* MATERIALS PROVIDED
——————————

(** A pull that finds a bundle it should install. *)
Lemma pull_installs {T} `{StorageLaws T} (encode : Bundle → string) queryLimit srv (s : T) b parseURL env p m :
  Latest s = Some b → decodeBundle (encode b) = Ok b → Bundle.version b ≠ "" → verify b (publicKey p) = None →
  (requireToken srv = false ∨ token srv = "" ∨ token srv = pullToken p) →
  parseURL (baseURL p ++ "/bundles/latest")%string = Some "/bundles/latest" → hasRollout p = true → Bundle.version b ≠ currentVersion m →
  pull parseURL (λ r, Ok (httpOf encode (ServeHTTP queryLimit srv (Some s) r))) env p m = (roll env b "" (onMetrics (RecordBundleVerify "ok") m)).1.
Proof.
  intros Hl Hjson Hver Hok Ht Hurl Hroll Hcur. unfold pullOnce. destruct (pullRequest parseURL p) as [request|] eqn:Er; cycle 1.
  { unfold pullRequest in Er. by rewrite Hurl in Er. }
  rewrite (serves_latest queryLimit srv s parseURL p request b Ht Hurl Er Hl). simpl.
  rewrite Hjson, decide_False, decide_False by congruence. by rewrite Hok, Hroll.
Qed.
(** A pull that finds the version that is in service does nothing. *)
Lemma pull_settled parseURL Do env p m request code body b :
  pullRequest parseURL p = Some request → Do request = Ok (code, body) → decodeBundle body = Ok b → currentVersion m = Bundle.version b →
  pull parseURL Do env p m = m.
Proof.
  intros Hreq Hdo Hdec Hcur. unfold pullOnce. rewrite Hreq, Hdo. destruct (negb (code =? 200)); [done|]. rewrite Hdec. case_decide; [done|].
  by rewrite decide_True.
Qed.

(** C21. From the signer to the proxy: a bundle signed with the private key and
    uploaded to a distributor's storage, whichever it is, is rolled out as it
    is by the next pull of every proxy that has the public key and is not on
    that version. *)
Theorem distribution_roundtrip {T} `{StorageLaws T} (Sign : string → string → string) (encode : Bundle → string) queryLimit srv (s s' : T)
    nowText raw meta privateKey b parseURL env p m :
  (∀ msg, Verify (publicKey p) msg (Sign privateKey msg) = true) → slen (publicKey p) = PublicKeySize →
  NewSignedBundle sha256 marshalMeta Sign nowText raw meta privateKey = Ok b →
  storable b → Put b s = (s', None) → decodeBundle (encode b) = Ok b → Bundle.version b ≠ "" →
  (requireToken srv = false ∨ token srv = "" ∨ token srv = pullToken p) →
  parseURL (baseURL p ++ "/bundles/latest")%string = Some "/bundles/latest" → hasRollout p = true → Bundle.version b ≠ currentVersion m →
  pull parseURL (λ r, Ok (httpOf encode (ServeHTTP queryLimit srv (Some s') r))) env p m
    = (roll env b "" (onMetrics (RecordBundleVerify "ok") m)).1 ∧ ConfigBytes b = Some raw.
Proof.
  intros Hv Hk Hsign Hstore Hput Hjson Hver Ht Hurl Hroll Hcur.
  destruct (signed_verifies _ _ _ _ _ _ _ _ _ _ Hv Hk Hsign) as (Hok & Hraw & _). split; [|done].
  by apply (pull_installs encode queryLimit srv s'); [apply (Put_Latest b s s')|..].
Qed.

(** ** A rollout that was interrupted is never completed *)

(** C40. When the context of a rollout ends during its bake time, the locked
    snapshot is in service under the bundle's version; the puller takes it
    for the bundle itself, so no later pull of that bundle does anything: the
    full configuration is never installed. *)
Theorem pull_never_completes env b m m' e parseURL Do env' p request code body :
  served m → quiet env → hasStore m = true → Bundle.version b ≠ "" →
  (∀ raw cfg locked, ConfigBytes b = Some raw → ParseJSON raw = Ok cfg → Marshal (maskLockedConfig cfg) = Ok locked →
     ParseJSON locked = Ok (maskLockedConfig cfg)) →
  roll env b "" m = (m', inl (ErrCtx e)) →
  pullRequest parseURL p = Some request → Do request = Ok (code, body) → decodeBundle body = Ok b →
  pull parseURL Do env' p m' = m' ∧
  ∃ raw cfg q s s0 d d', ConfigBytes b = Some raw ∧ ParseJSON raw = Ok cfg ∧ current_of m' = Some q ∧
    heap (store (apply m')) !! q = Some s ∧ s = withOrigin s0 (Bundle.version b) (Snapshot.Source s) ∧
    BuildSnapshot LoadX509KeyPair ReadFile AppendCertsFromPEM suites (clk (envLocked env)) (visitBuild (envLocked env) (maskLockedConfig cfg))
      (maskLockedConfig cfg) d = (d', Ok s0).
Proof.
  intros Hs Hq Hst Hv Hjson Hroll Hreq Hdo Hdec.
  destruct (rollout_interrupted_stays_locked _ _ _ _ _ _ _ _ _ _ _ _ _ _ Hs Hq Hv Hjson Hroll)
    as (raw & cfg & q & s & s0 & d & d' & H1 & H2 & H3 & H4 & H5 & H6 & H7 & H8).
  split; [|exists raw, cfg, q, s, s0, d, d'; split_and!; [done..|by rewrite <- H5|done]].
  assert (currentVersion m' = Bundle.version b) as Hcur.
  { unfold currentVersion. rewrite H8, Hst. unfold Store.Get. unfold current_of in H3. rewrite H3. simpl. by rewrite H4. }
  by eapply pull_settled.
Qed.
End Guarantees.

(** ** A signed bundle on its way, and an interrupted rollout *)

Definition demo_puller : Puller := NewPuller true "http://d" 0 0 demo_public true "secret".
Definition demo_url (_ : string) : option string := Some "/bundles/latest".

Lemma distribution_roundtrip_witness :
  ∃ s' : MemoryStorage, Put (demo_bundle "v1" "config") NewMemoryStorage = (s', None) ∧
  let b := demo_bundle "v1" "config" in
  pullOnce demo_parse (λ _, Err "") (λ _, Err "") demo_getenv demo_hash (λ _ _, Err "") (λ _, false) ∅ demo_marshal demo_Verify (λ _, Ok b)
    demo_url (λ r, Ok (httpOf (λ _, "json") (ServeHTTP (λ _, "") (NewHandler "secret" true) (Some s') r))) (demo_rollout_env None) demo_puller (demo_rollout None)
  = (ApplyBundle demo_parse (λ _, Err "") (λ _, Err "") demo_getenv demo_hash (λ _ _, Err "") (λ _, false) ∅ (demo_rollout_env None) b ""
      (onMetrics (RecordBundleVerify "ok") (demo_rollout None))).1.
Proof.
  eexists. split; [reflexivity|]. intros b.
  refine (proj1 (distribution_roundtrip demo_parse (λ _, Err "") (λ _, Err "") demo_getenv demo_hash (λ _ _, Err "") (λ _, false) ∅ demo_marshal demo_Verify
    (λ _, Ok b) demo_Sign (λ _, "json") (λ _, "") (NewHandler "secret" true) NewMemoryStorage _ "now" "config" (demo_meta "v1") demo_private b demo_url
    (demo_rollout_env None) demo_puller (demo_rollout None) _ _ _ _ _ _ _ _ _ _ _)); try done.
  - intros msg. by apply bool_decide_eq_true_2.
  - by right; right.
Defined.

Lemma pull_never_completes_witness :
  let b := demo_rollout_bundle in let m' := (demo_roll (Some errCanceled) None).1 in
  pullOnce demo_roll_parse (λ _, Ok "locked") (λ _, Err "") demo_getenv demo_sha (λ _ _, Err "") (λ _, false) ∅ demo_marshal (λ _ _ _, true) (λ _, Ok b)
    demo_url (λ _, Ok (200, "json")) (demo_rollout_env None) demo_puller m' = m'.
Proof.
  intros b m'. destruct (demo_roll (Some errCanceled) None) as [m1 r] eqn:E.
  assert (r = inl (ErrCtx errCanceled)) as -> by (change r with (m1, r).2; rewrite <- E; vm_compute; reflexivity).
  unfold m'. eapply (pull_never_completes demo_roll_parse (λ _, Ok "locked")) in E; [exact (proj1 E)|apply demo_served|done|done|discriminate
    |by intros ??? [= <-] [= <-] [= <-]|reflexivity|reflexivity|reflexivity].
Defined.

——————————

Every record must be transcribed precisely, down to the last character.

* EXERCISE ANSWER
(** A pull that finds a bundle it should install. *)
Lemma pull_installs {T} `{StorageLaws T} (encode : Bundle → string) queryLimit srv (s : T) b parseURL env p m :
  Latest s = Some b → decodeBundle (encode b) = Ok b → Bundle.version b ≠ "" → verify b (publicKey p) = None →
  (requireToken srv = false ∨ token srv = "" ∨ token srv = pullToken p) →
  parseURL (baseURL p ++ "/bundles/latest")%string = Some "/bundles/latest" → hasRollout p = true → Bundle.version b ≠ currentVersion m →
  pull parseURL (λ r, Ok (httpOf encode (ServeHTTP queryLimit srv (Some s) r))) env p m = (roll env b "" (onMetrics (RecordBundleVerify "ok") m)).1.
Proof.
  intros Hl Hjson Hver Hok Ht Hurl Hroll Hcur. unfold pullOnce. destruct (pullRequest parseURL p) as [request|] eqn:Er; cycle 1.
  { unfold pullRequest in Er. by rewrite Hurl in Er. }
  rewrite (serves_latest queryLimit srv s parseURL p request b Ht Hurl Er Hl). simpl.
  rewrite Hjson, decide_False, decide_False by congruence. by rewrite Hok, Hroll.
Qed.
(** A pull that finds the version that is in service does nothing. *)
Lemma pull_settled parseURL Do env p m request code body b :
  pullRequest parseURL p = Some request → Do request = Ok (code, body) → decodeBundle body = Ok b → currentVersion m = Bundle.version b →
  pull parseURL Do env p m = m.
Proof.
  intros Hreq Hdo Hdec Hcur. unfold pullOnce. rewrite Hreq, Hdo. destruct (negb (code =? 200)); [done|]. rewrite Hdec. case_decide; [done|].
  by rewrite decide_True.
Qed.

(** C21. From the signer to the proxy: a bundle signed with the private key and
    uploaded to a distributor's storage, whichever it is, is rolled out as it
    is by the next pull of every proxy that has the public key and is not on
    that version. *)
Theorem distribution_roundtrip {T} `{StorageLaws T} (Sign : string → string → string) (encode : Bundle → string) queryLimit srv (s s' : T)
    nowText raw meta privateKey b parseURL env p m :
  (∀ msg, Verify (publicKey p) msg (Sign privateKey msg) = true) → slen (publicKey p) = PublicKeySize →
  NewSignedBundle sha256 marshalMeta Sign nowText raw meta privateKey = Ok b →
  storable b → Put b s = (s', None) → decodeBundle (encode b) = Ok b → Bundle.version b ≠ "" →
  (requireToken srv = false ∨ token srv = "" ∨ token srv = pullToken p) →
  parseURL (baseURL p ++ "/bundles/latest")%string = Some "/bundles/latest" → hasRollout p = true → Bundle.version b ≠ currentVersion m →
  pull parseURL (λ r, Ok (httpOf encode (ServeHTTP queryLimit srv (Some s') r))) env p m
    = (roll env b "" (onMetrics (RecordBundleVerify "ok") m)).1 ∧ ConfigBytes b = Some raw.
Proof.
  intros Hv Hk Hsign Hstore Hput Hjson Hver Ht Hurl Hroll Hcur.
  destruct (signed_verifies _ _ _ _ _ _ _ _ _ _ Hv Hk Hsign) as (Hok & Hraw & _). split; [|done].
  by apply (pull_installs encode queryLimit srv s'); [apply (Put_Latest b s s')|..].
Qed.

(** ** A rollout that was interrupted is never completed *)

(** C40. When the context of a rollout ends during its bake time, the locked
    snapshot is in service under the bundle's version; the puller takes it
    for the bundle itself, so no later pull of that bundle does anything: the
    full configuration is never installed. *)
Theorem pull_never_completes env b m m' e parseURL Do env' p request code body :
  served m → quiet env → hasStore m = true → Bundle.version b ≠ "" →
  (∀ raw cfg locked, ConfigBytes b = Some raw → ParseJSON raw = Ok cfg → Marshal (maskLockedConfig cfg) = Ok locked →
     ParseJSON locked = Ok (maskLockedConfig cfg)) →
  roll env b "" m = (m', inl (ErrCtx e)) →
  pullRequest parseURL p = Some request → Do request = Ok (code, body) → decodeBundle body = Ok b →
  pull parseURL Do env' p m' = m' ∧
  ∃ raw cfg q s s0 d d', ConfigBytes b = Some raw ∧ ParseJSON raw = Ok cfg ∧ current_of m' = Some q ∧
    heap (store (apply m')) !! q = Some s ∧ s = withOrigin s0 (Bundle.version b) (Snapshot.Source s) ∧
    BuildSnapshot LoadX509KeyPair ReadFile AppendCertsFromPEM suites (clk (envLocked env)) (visitBuild (envLocked env) (maskLockedConfig cfg))
      (maskLockedConfig cfg) d = (d', Ok s0).
Proof.
  intros Hs Hq Hst Hv Hjson Hroll Hreq Hdo Hdec.
  destruct (rollout_interrupted_stays_locked _ _ _ _ _ _ _ _ _ _ _ _ _ _ Hs Hq Hv Hjson Hroll)
    as (raw & cfg & q & s & s0 & d & d' & H1 & H2 & H3 & H4 & H5 & H6 & H7 & H8).
  split; [|exists raw, cfg, q, s, s0, d, d'; split_and!; [done..|by rewrite <- H5|done]].
  assert (currentVersion m' = Bundle.version b) as Hcur.
  { unfold currentVersion. rewrite H8, Hst. unfold Store.Get. unfold current_of in H3. rewrite H3. simpl. by rewrite H4. }
  by eapply pull_settled.
Qed.
End Guarantees.

(** ** A signed bundle on its way, and an interrupted rollout *)

Definition demo_puller : Puller := NewPuller true "http://d" 0 0 demo_public true "secret".
Definition demo_url (_ : string) : option string := Some "/bundles/latest".

Lemma distribution_roundtrip_witness :
  ∃ s' : MemoryStorage, Put (demo_bundle "v1" "config") NewMemoryStorage = (s', None) ∧
  let b := demo_bundle "v1" "config" in
  pullOnce demo_parse (λ _, Err "") (λ _, Err "") demo_getenv demo_hash (λ _ _, Err "") (λ _, false) ∅ demo_marshal demo_Verify (λ _, Ok b)
    demo_url (λ r, Ok (httpOf (λ _, "json") (ServeHTTP (λ _, "") (NewHandler "secret" true) (Some s') r))) (demo_rollout_env None) demo_puller (demo_rollout None)
  = (ApplyBundle demo_parse (λ _, Err "") (λ _, Err "") demo_getenv demo_hash (λ _ _, Err "") (λ _, false) ∅ (demo_rollout_env None) b ""
      (onMetrics (RecordBundleVerify "ok") (demo_rollout None))).1.
Proof.
  eexists. split; [reflexivity|]. intros b.
  refine (proj1 (distribution_roundtrip demo_parse (λ _, Err "") (λ _, Err "") demo_getenv demo_hash (λ _ _, Err "") (λ _, false) ∅ demo_marshal demo_Verify
    (λ _, Ok b) demo_Sign (λ _, "json") (λ _, "") (NewHandler "secret" true) NewMemoryStorage _ "now" "config" (demo_meta "v1") demo_private b demo_url
    (demo_rollout_env None) demo_puller (demo_rollout None) _ _ _ _ _ _ _ _ _ _ _)); try done.
  - intros msg. by apply bool_decide_eq_true_2.
  - by right; right.
Defined.

Lemma pull_never_completes_witness :
  let b := demo_rollout_bundle in let m' := (demo_roll (Some errCanceled) None).1 in
  pullOnce demo_roll_parse (λ _, Ok "locked") (λ _, Err "") demo_getenv demo_sha (λ _ _, Err "") (λ _, false) ∅ demo_marshal (λ _ _ _, true) (λ _, Ok b)
    demo_url (λ _, Ok (200, "json")) (demo_rollout_env None) demo_puller m' = m'.
Proof.
  intros b m'. destruct (demo_roll (Some errCanceled) None) as [m1 r] eqn:E.
  assert (r = inl (ErrCtx errCanceled)) as -> by (change r with (m1, r).2; rewrite <- E; vm_compute; reflexivity).
  unfold m'. eapply (pull_never_completes demo_roll_parse (λ _, Ok "locked")) in E; [exact (proj1 E)|apply demo_served|done|done|discriminate
    |by intros ??? [= <-] [= <-] [= <-]|reflexivity|reflexivity|reflexivity].
Defined.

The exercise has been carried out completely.